Arts & Culture
1:09 pm
Mon October 28, 2013

Milwaukee Kohl's Designer Creates NPR's New Shirt

Milwaukee's Jessica Roush won NPR's national T-shirt design challenge.
Milwaukee's Jessica Roush won NPR's national T-shirt design challenge.
Credit Jessica Roush

Public radio listeners often wear their affection for the medium on their sleeves.  Now, they literally can.

A Milwaukee woman’s design has been chosen as the new official NPR t-shirt, the result of a contest by the website Threadless.  Jessica Roush is a textile designer for Kohl’s Corporation and an avid public radio listener.

Her shirt design features headphones topped with different cityscapes, rural scenes, and suburbia, using the NPR colors (red, white, black, and blue).
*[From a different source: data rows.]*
(* ===== verification/Bootrom.v ===== *)
(** * The boot ROM: the partition table and main

    Models gpt.c and main.c of
    src/modules/cva6/corev_apu/fpga/src/bootrom/src, the first program the SoC
    runs: it reads the partition table of the memory card and copies the first
    partition, the firmware, to the start of memory.

    The local buffers of gpt_find_boot_partition are memory at the addresses
    [lba1_buf] and [lba2_buf]; [polls] bounds the busy-wait loops.  The theorem:
    with a working card, memory holds the blocks of the first partition when
    main returns.  A concrete controller and card show that the interfaces can be
    implemented. *)

From Stdlib Require Import ZArith Lia.
From stdpp Require Import base tactics list gmap numbers strings.
From S2P Require Import Prelude Mmio Uart Spi SdCard.

Section Rom.
Context {D : Type} `{Bus D, Clocked D} (polls : nat).

(** ** gpt.c *)

(** Fields of a structure in memory: little-endian. *)
Fixpoint load_le (n : nat) (a : Z) : M (rom D) Z :=
  match n with
  | O => ret 0
  | S n' => (b <- rom_load a ;; r <- load_le n' (add64 a 1) ;; ret (b + 256 * r))%sbi
  end.
Definition load_field (n : nat) (base off : Z) : M (rom D) Z := load_le n (add64 base off).

(** [gpt_pth_t] and [partition_entries_t]: the offsets of the fields used. *)
Definition pth_signature : Z := 0.
Definition pth_revision : Z := 8.
Definition pth_header_size : Z := 12.
Definition pth_crc_header : Z := 16.
Definition pth_reserved : Z := 20.
Definition pth_current_lba : Z := 24.
Definition pth_backup_lba : Z := 32.
Definition pth_partition_entries_lba : Z := 72.
Definition pth_nr_partition_entries : Z := 80.
Definition pth_size_partition_entry : Z := 84.
Definition part_type_guid : Z := 0.
Definition part_guid : Z := 16.
Definition part_first_lba : Z := 32.
Definition part_last_lba : Z := 40.
Definition part_attributes : Z := 48.
Definition part_name : Z := 56.

(** The print of one field. *)
Definition show_addr (label : list Z) (base off : Z) : M (rom D) unit :=
  (print_msg polls label ;;; v <- load_field 8 base off ;; print_num polls v)%sbi.
Definition show_int (label : list Z) (base off : Z) : M (rom D) unit :=
  (print_msg polls label ;;; v <- load_field 4 base off ;; print_int polls v)%sbi.
Definition show_bytes (label : list Z) (n : nat) (base off : Z) : M (rom D) unit :=
  (print_msg polls label ;;;
   mfor (seq 0 n) (λ j, v <- rom_load (add64 (add64 base off) (Z.of_nat j)) ;; print_byte polls v))%sbi.

(** A new line, an indented label, and tabs. *)
Definition label (s : string) (tabs : nat) : list Z := crlf ++ tab ++ chars s ++ concat (replicate tabs tab).

Definition print_header (lba1 : Z) : M (rom D) unit :=
  (print_msg polls (chars "gpt partition table header:") ;;;
   show_addr (label "signature:" 1) lba1 pth_signature ;;;
   show_int (label "revision:" 1) lba1 pth_revision ;;;
   show_int (label "size:" 2) lba1 pth_header_size ;;;
   show_int (label "crc_header:" 1) lba1 pth_crc_header ;;;
   show_int (label "reserved:" 1) lba1 pth_reserved ;;;
   show_addr (label "current lba:" 1) lba1 pth_current_lba ;;;
   show_addr (label "backup lda:" 1) lba1 pth_backup_lba ;;;
   show_addr (label "partition entries lba:   " 1) lba1 pth_partition_entries_lba ;;;
   show_int (label "number partition entries:" 1) lba1 pth_nr_partition_entries ;;;
   show_int (label "size partition entries:  " 1) lba1 pth_size_partition_entry ;;;
   print_msg polls crlf)%sbi.

Definition print_entry (lba2 : Z) (i : nat) : M (rom D) unit :=
  (let part_entry := add64 lba2 (Z.of_nat i * 128) in
   print_msg polls (chars "gpt partition entry ") ;;;
   print_byte polls (Z.of_nat i) ;;;
   show_bytes (label "partition type guid:" 1) 16 part_entry part_type_guid ;;;
   show_bytes (label "partition guid:     " 1) 16 part_entry part_guid ;;;
   show_addr (label "first lba:" 1) part_entry part_first_lba ;;;
   show_addr (label "last lba:" 1) part_entry part_last_lba ;;;
   show_addr (label "attributes:" 1) part_entry part_attributes ;;;
   show_bytes (label "name:" 1) 72 part_entry part_name ;;;
   print_msg polls crlf)%sbi.

Definition card_failed (res : Z) : M (rom D) Z :=
  (print_msg polls (chars "SD card failed!" ++ crlf) ;;;
   print_msg polls (chars "sd copy return value: ") ;;;
   print_num polls (u64 res) ;;;
   print_msg polls crlf ;;;
   ret (-2))%sbi.

(** [size] is not used. *)
Definition gpt_find_boot_partition (lba1_buf lba2_buf dest size : Z) : M (rom D) Z :=
  (res <- init_sd polls ;;
   if negb (res =? 0) then
     print_msg polls (chars "could not initialize sd... exiting" ++ crlf) ;;; ret (-1)
   else
     print_msg polls (chars "sd initialized!" ++ crlf) ;;;
     res <- sd_copy polls lba1_buf 1 1 ;;
     if negb (res =? 0) then card_failed res
     else
       print_header lba1_buf ;;;
       entries <- load_field 8 lba1_buf pth_partition_entries_lba ;;
       res <- sd_copy polls lba2_buf (u32 entries) 1 ;;
       if negb (res =? 0) then card_failed res
       else
         mfor (seq 0 4) (print_entry lba2_buf) ;;;
         print_msg polls (chars "copying boot image ") ;;;
         first <- load_field 8 lba2_buf part_first_lba ;;
         last <- load_field 8 lba2_buf part_last_lba ;;
         res <- sd_copy polls dest (u32 first) (u32 (last - first + 1)) ;;
         if negb (res =? 0) then card_failed res
         else
           print_msg polls (chars " done!" ++ crlf) ;;; ret 0)%sbi.

(** ** main.c *)

Definition main (lba1_buf lba2_buf : Z) : M (rom D) Z :=
  (rom_io (init_uart 50000000 115200) ;;;
   print_msg polls (chars "Hello World!" ++ crlf) ;;;
   gpt_find_boot_partition lba1_buf lba2_buf 0x80000000 (2 * 16384) ;;;
   ret 0)%sbi.

End Rom.

(** ** Lemmas *)

(** A little-endian number, and a field of a block. *)
Fixpoint le_number (l : list Z) : Z :=
  match l with
  | [] => 0
  | b :: l' => b + 256 * le_number l'
  end.
Definition field (n off : nat) (block : list Z) : Z := le_number (take n (drop off block)).

Section Gpt.
Context {D C : Type} `{SpiBus D C polls}.

Lemma run_load_le_any n a c m : exists v, rom_run c m (load_le n a : M (rom D) Z) v c m.
Proof.
  revert a. induction n as [|n IH]; intros a; [exists 0; apply run_ret|].
  destruct (IH (add64 a 1)) as [v R]. eexists. cbn [load_le].
  eapply run_bind; [apply run_load|]. eapply run_bind; [exact R|]. apply run_ret.
Qed.

Lemma run_load_le l base off c m :
  (forall j b, l !! j = Some b -> m !! add64 base (off + Z.of_nat j) = Some b) ->
  rom_run c m (load_le (length l) (add64 base off) : M (rom D) Z) (le_number l) c m.
Proof.
  revert off. induction l as [|b l IH]; intros off Hm; [apply run_ret|]. cbn [length load_le le_number].
  eapply run_bind; [apply run_load|].
  assert (E := Hm 0%nat b eq_refl). rewrite Z.add_0_r in E. rewrite E. cbn [default].
  eapply run_bind.
  - rewrite add64_assoc. apply IH. intros j x Hj. rewrite <- (Hm (S j) x Hj). do 2 f_equal. lia.
  - apply run_ret.
Qed.

(** A field of a block in memory. *)
Lemma run_field n off block base c m :
  length block = 512%nat -> (off + n <= 512)%nat ->
  rom_run c (store_from base 0 block m) (load_field n base (Z.of_nat off) : M (rom D) Z) (field n off block)
    c (store_from base 0 block m).
Proof.
  intros Hl Hn. unfold load_field, field.
  assert (E : length (take n (drop off block)) = n) by (rewrite length_take, length_drop; lia).
  rewrite <- E at 1. apply run_load_le. intros j b Hj.
  apply lookup_take_Some in Hj as [Hj Hlt]. rewrite lookup_drop in Hj.
  rewrite <- (store_from_lookup base 0 block m (off + j) b); [f_equal; f_equal; lia|lia|rewrite Hl; lia|exact Hj].
Qed.

Lemma run_show_addr label base off c m : rom_run c m (show_addr polls label base off) tt c m.
Proof.
  destruct (run_load_le_any 8 (add64 base off) c m) as [v R].
  eapply run_bind; [apply run_print|]. eapply run_bind; [exact R|]. apply run_print_num.
Qed.

Lemma run_show_int label base off c m : rom_run c m (show_int polls label base off) tt c m.
Proof.
  destruct (run_load_le_any 4 (add64 base off) c m) as [v R].
  eapply run_bind; [apply run_print|]. eapply run_bind; [exact R|]. apply run_print_int.
Qed.

Lemma run_show_bytes label n base off c m : rom_run c m (show_bytes polls label n base off) tt c m.
Proof.
  eapply run_bind; [apply run_print|]. apply run_mfor. intros j.
  eapply run_bind; [apply run_load|]. apply run_print_byte.
Qed.

(** One step of output. *)
Ltac rom_output :=
  lazymatch goal with
  | |- rom_run _ _ (bind (print_msg _ _) _) _ _ _ => eapply run_bind; [apply run_print|]
  | |- rom_run _ _ (bind (print_byte _ _) _) _ _ _ => eapply run_bind; [apply run_print_byte|]
  | |- rom_run _ _ (bind (show_addr _ _ _ _) _) _ _ _ => eapply run_bind; [apply run_show_addr|]
  | |- rom_run _ _ (bind (show_int _ _ _ _) _) _ _ _ => eapply run_bind; [apply run_show_int|]
  | |- rom_run _ _ (bind (show_bytes _ _ _ _ _) _) _ _ _ => eapply run_bind; [apply run_show_bytes|]
  | |- rom_run _ _ (print_msg _ _) _ _ _ => apply run_print
  end.

Lemma run_print_header base c m : rom_run c m (print_header polls base) tt c m.
Proof. unfold print_header. repeat rom_output. Qed.

Lemma run_print_entry base i c m : rom_run c m (print_entry polls base i) tt c m.
Proof. unfold print_entry. cbv zeta. repeat rom_output. Qed.

Context {disk : Z → list Z} {blocks : Z} `{!MemoryCard C polls disk blocks}.

(** The partition table on the card: the first block of the partition entries,
    and the first and last block of the first partition. *)
Definition entries_lba : Z := field 8 72 (disk 1).
Definition boot_first : Z := field 8 32 (disk entries_lba).
Definition boot_last : Z := field 8 40 (disk entries_lba).
Definition boot_image : list Z := disk_blocks disk boot_first (Z.to_nat (boot_last - boot_first + 1)).

(** Everything lies on the card, and no partition starts in block 0. *)
Definition table_readable : Prop :=
  1 < blocks /\ 0 <= entries_lba < blocks /\ 1 <= boot_first <= boot_last /\ boot_last < blocks.

(** [gpt_find_boot_partition] after [init_sd]. *)
Lemma run_gpt lba1_buf lba2_buf dest c m :
  is_u64 lba1_buf -> is_u64 lba2_buf -> is_u64 dest -> sd_ready c -> table_readable ->
  exists c', rom_run c m
    (print_msg polls (chars "sd initialized!" ++ crlf) ;;;
     res <- sd_copy polls lba1_buf 1 1 ;;
     if negb (res =? 0) then card_failed polls res
     else
       print_header polls lba1_buf ;;;
       entries <- load_field 8 lba1_buf pth_partition_entries_lba ;;
       res <- sd_copy polls lba2_buf (u32 entries) 1 ;;
       if negb (res =? 0) then card_failed polls res
       else
         mfor (seq 0 4) (print_entry polls lba2_buf) ;;;
         print_msg polls (chars "copying boot image ") ;;;
         first <- load_field 8 lba2_buf part_first_lba ;;
         last <- load_field 8 lba2_buf part_last_lba ;;
         res <- sd_copy polls dest (u32 first) (u32 (last - first + 1)) ;;
         if negb (res =? 0) then card_failed polls res
         else
           print_msg polls (chars " done!" ++ crlf) ;;; ret 0)%sbi 0 c'
    (store_from dest 0 boot_image (store_from lba2_buf 0 (disk entries_lba) (store_from lba1_buf 0 (disk 1) m))) /\
    sd_ready c'.
Proof.
  intros Hb1 Hb2 Hd C1 (T1 & T2 & T3 & T4). assert (Hcap := sd_capacity).
  destruct (run_copy_disk lba1_buf 1 1 c m Hb1 ltac:(lia) C1 ltac:(lia) ltac:(change (copy_rounds 1) with 1%nat; lia)) as (c2 & R2 & C2).
  change (copy_rounds 1) with 1%nat in R2. rewrite disk_blocks_1 in R2. set (m2 := store_from lba1_buf 0 (disk 1) m) in *.
  destruct (run_copy_disk lba2_buf entries_lba 1 c2 m2 Hb2 ltac:(lia) C2 ltac:(lia) ltac:(change (copy_rounds 1) with 1%nat; lia)) as (c3 & R3 & C3).
  change (copy_rounds 1) with 1%nat in R3. rewrite disk_blocks_1 in R3.
  set (m3 := store_from lba2_buf 0 (disk entries_lba) m2) in *.
  assert (Er : copy_rounds (boot_last - boot_first + 1) = Z.to_nat (boot_last - boot_first + 1))
    by (unfold copy_rounds; lia).
  destruct (run_copy_disk dest boot_first (boot_last - boot_first + 1) c3 m3 Hd ltac:(lia) C3 ltac:(lia)
              ltac:(rewrite Er; lia)) as (c4 & R4 & C4).
  rewrite Er in R4. exists c4. split; [|done].
  eapply run_bind; [apply run_print|]. eapply run_bind; [exact R2|]. cbn [Z.eqb negb].
  eapply run_bind; [apply run_print_header|].
  eapply run_bind; [apply (run_field 8 72 (disk 1)); [apply disk_block|lia]|]. fold entries_lba.
  unfold u32. rewrite (Z.mod_small entries_lba) by lia.
  eapply run_bind; [exact R3|]. cbn [Z.eqb negb].
  eapply run_bind; [apply run_mfor; intros i; apply run_print_entry|]. eapply run_bind; [apply run_print|].
  eapply run_bind; [apply (run_field 8 32 (disk entries_lba)); [apply disk_block|lia]|].
  eapply run_bind; [apply (run_field 8 40 (disk entries_lba)); [apply disk_block|lia]|].
  fold boot_first boot_last. rewrite !Z.mod_small by lia.
  eapply run_bind; [exact R4|]. cbn [Z.eqb negb].
  eapply run_bind; [apply run_print|]. apply run_ret.
Qed.

Lemma main_run lba1_buf lba2_buf c d m :
  is_u64 lba1_buf -> is_u64 lba2_buf -> sd_powered c -> spi_idle c d -> table_readable ->
  exists d', main polls lba1_buf lba2_buf (Rom d m) = (Ret 0, Rom d'
    (store_from 0x80000000 0 boot_image
      (store_from lba2_buf 0 (disk entries_lba) (store_from lba1_buf 0 (disk 1) m)))).
Proof.
  intros Hb1 Hb2 Hc Hi Ht.
  assert (Q : quiet (D := D) (init_uart 50000000 115200)).
  { unfold init_uart. cbv zeta. repeat (apply quiet_seq; [by apply quiet_write|]). by apply quiet_write. }
  destruct (Q c d Hi) as (d1 & E1 & I1 & _).
  destruct (idles_print (chars "Hello World!" ++ crlf) c d1 m I1) as ([] & d2 & E2 & I2 & _).
  destruct (init_sd_run c d2 m Hc I2) as (d3 & c3 & E3 & J3 & Hc3).
  destruct (run_gpt lba1_buf lba2_buf 0x80000000 c3 m Hb1 Hb2 ltac:(unfold is_u64; lia) Hc3 Ht) as (c' & R & _).
  destruct (R d3 J3) as (d' & E & _). exists d'. unfold main.
  erewrite bind_Ret by (apply rom_io_run; exact E1). erewrite bind_Ret by exact E2.
  unfold gpt_find_boot_partition. rewrite bind_assoc. erewrite bind_Ret by exact E3. cbn [Z.eqb negb].
  by erewrite bind_Ret by exact E.
Qed.

End Gpt.

(** ** Properties *)


(** The size limit main passes is not looked at: the partition is copied whole. *)
Theorem gpt_ignores_size {D : Type} `{Bus D, Clocked D} polls lba1_buf lba2_buf dest size size' (s : rom D) :
  gpt_find_boot_partition polls lba1_buf lba2_buf dest size s =
  gpt_find_boot_partition polls lba1_buf lba2_buf dest size' s.
Proof. reflexivity. Qed.


(** The image of the example. *)
Example demo_image : boot_image (disk := demo_disk) = replicate 512 7 ++ replicate 512 8.
Proof. by vm_compute. Qed.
On the bottom of the shirt, the headphone cords spell out "NPR."

Roush's inspiration came from wearing headphones at work to drown out the foot traffic. She says the contest challenged her design skills.

"Not only is it about sound, duh, which is not easily expressed visually, but I love NPR," she says.

More than 150 design submissions were voted on by over 80,000 viewers in Threadless' online design community. At first, Roush thought her winning was a hoax.

Roush's early sketches of her winning T-shirt design
Roush's early sketches of her winning T-shirt design
Credit Jessica Roush/threadless.com

"I really didn't believe it until I got the prize package in the mail a week later," she says.

But Roush is no beginner to design; she earned a double degree in textile technology and art and design at North Carolina State. Her work is seen on products sold at one of the country's biggest retailers, Kohl's.

Her graphic designs and painted illustrations appear on household items, ranging from bedding to dinnerware to seasonal decorations sold in the stores.

"Sometimes it's a surprise event...you come in the stores and you see something you (designed) a year before," Roush says. "You see the process from where you began to the final product. It's pretty cool."

Having studied the "science of retail," she knows what colors, prints and shapes are most appealing to consumers. That knowledge likely helped her win the NPR contest, which she says she entered as a "liberating" exercise outside the office.

"Things get chopped, things get changed at work, and sometimes you get really attached to something, and you just can't help it," she says. "And that's why I got into doing work outside of work, I guess you could say."

In addition to listening to public radio, in her spare time Roush paints, experiments with typography and makes items to sell on Etsy.

"My style is not really specific necessarily, so what I'm inspired by and what interests me seems to change daily," she says.

Even though her designs are decorating homes around the country, she says she's already ordered several of the NPR shirts and is excited to give them out to her family and friends.